**Task instructions**
Using the entries that follow, collect the lines where the word "negb" appears.

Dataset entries
+ + +

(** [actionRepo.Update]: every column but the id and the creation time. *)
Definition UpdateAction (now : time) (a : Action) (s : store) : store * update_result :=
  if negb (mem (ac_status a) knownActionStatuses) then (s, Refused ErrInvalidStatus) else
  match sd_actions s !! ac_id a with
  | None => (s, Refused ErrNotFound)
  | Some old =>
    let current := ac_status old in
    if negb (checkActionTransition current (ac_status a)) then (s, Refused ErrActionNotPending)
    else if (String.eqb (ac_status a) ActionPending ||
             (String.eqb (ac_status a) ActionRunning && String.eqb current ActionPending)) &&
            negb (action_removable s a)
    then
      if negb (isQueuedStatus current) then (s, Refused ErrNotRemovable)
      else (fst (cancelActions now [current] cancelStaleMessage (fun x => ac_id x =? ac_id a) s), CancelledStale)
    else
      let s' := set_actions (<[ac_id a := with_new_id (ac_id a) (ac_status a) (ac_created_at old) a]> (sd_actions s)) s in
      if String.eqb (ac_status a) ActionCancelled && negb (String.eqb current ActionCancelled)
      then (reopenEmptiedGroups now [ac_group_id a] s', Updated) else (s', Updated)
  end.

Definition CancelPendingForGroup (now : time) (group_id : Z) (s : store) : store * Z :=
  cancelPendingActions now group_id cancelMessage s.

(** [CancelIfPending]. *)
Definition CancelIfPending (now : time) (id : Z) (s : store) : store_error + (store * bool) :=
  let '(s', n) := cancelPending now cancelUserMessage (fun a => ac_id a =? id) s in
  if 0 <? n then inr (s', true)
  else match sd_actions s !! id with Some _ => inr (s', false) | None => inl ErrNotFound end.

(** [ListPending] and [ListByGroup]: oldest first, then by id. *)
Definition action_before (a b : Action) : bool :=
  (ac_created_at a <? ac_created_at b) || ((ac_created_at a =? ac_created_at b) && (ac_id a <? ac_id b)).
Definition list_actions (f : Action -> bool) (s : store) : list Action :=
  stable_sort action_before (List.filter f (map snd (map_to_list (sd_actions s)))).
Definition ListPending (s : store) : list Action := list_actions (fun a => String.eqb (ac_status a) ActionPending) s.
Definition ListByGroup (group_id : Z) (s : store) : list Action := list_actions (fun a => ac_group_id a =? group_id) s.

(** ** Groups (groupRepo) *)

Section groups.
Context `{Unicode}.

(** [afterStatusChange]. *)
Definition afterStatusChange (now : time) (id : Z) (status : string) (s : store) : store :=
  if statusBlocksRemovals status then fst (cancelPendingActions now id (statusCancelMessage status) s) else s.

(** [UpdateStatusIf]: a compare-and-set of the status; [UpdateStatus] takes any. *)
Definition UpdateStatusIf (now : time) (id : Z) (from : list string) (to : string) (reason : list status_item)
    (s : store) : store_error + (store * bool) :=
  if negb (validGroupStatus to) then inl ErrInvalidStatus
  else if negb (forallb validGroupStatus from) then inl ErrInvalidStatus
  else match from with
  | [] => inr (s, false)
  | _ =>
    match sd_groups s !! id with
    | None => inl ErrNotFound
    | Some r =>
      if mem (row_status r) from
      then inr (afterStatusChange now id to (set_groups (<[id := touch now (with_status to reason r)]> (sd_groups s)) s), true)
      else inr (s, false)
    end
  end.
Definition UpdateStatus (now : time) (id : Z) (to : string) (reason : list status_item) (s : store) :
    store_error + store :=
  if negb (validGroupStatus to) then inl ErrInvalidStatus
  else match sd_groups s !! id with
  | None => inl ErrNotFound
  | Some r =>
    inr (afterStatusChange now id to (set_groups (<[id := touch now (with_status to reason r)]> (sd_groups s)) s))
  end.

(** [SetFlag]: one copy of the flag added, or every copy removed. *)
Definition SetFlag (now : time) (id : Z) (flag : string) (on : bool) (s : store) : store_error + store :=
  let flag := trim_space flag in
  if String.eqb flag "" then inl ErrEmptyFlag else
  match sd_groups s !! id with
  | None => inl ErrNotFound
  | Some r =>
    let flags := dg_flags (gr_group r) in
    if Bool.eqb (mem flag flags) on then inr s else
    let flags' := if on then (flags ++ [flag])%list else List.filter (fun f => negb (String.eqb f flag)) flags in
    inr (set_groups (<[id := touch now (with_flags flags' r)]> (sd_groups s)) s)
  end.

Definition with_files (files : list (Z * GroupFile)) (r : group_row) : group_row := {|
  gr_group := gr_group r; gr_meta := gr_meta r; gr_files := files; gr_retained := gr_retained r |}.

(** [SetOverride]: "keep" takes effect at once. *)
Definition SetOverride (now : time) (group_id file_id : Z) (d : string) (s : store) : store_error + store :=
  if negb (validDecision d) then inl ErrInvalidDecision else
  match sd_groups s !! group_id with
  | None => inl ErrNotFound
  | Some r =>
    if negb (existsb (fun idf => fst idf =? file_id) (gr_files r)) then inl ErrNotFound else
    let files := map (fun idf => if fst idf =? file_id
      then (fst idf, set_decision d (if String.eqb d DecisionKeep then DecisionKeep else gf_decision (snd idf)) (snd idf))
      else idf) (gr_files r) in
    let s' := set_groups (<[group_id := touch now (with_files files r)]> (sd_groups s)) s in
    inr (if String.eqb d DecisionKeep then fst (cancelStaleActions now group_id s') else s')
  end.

+ + +

**Your solution**
  if negb (mem (ac_status a) knownActionStatuses) then (s, Refused ErrInvalidStatus) else
    if negb (checkActionTransition current (ac_status a)) then (s, Refused ErrActionNotPending)
            negb (action_removable s a)
      if negb (isQueuedStatus current) then (s, Refused ErrNotRemovable)
      if String.eqb (ac_status a) ActionCancelled && negb (String.eqb current ActionCancelled)
  if negb (validGroupStatus to) then inl ErrInvalidStatus
  else if negb (forallb validGroupStatus from) then inl ErrInvalidStatus
  if negb (validGroupStatus to) then inl ErrInvalidStatus
    let flags' := if on then (flags ++ [flag])%list else List.filter (fun f => negb (String.eqb f flag)) flags in
  if negb (validDecision d) then inl ErrInvalidDecision else
    if negb (existsb (fun idf => fst idf =? file_id) (gr_files r)) then inl ErrNotFound else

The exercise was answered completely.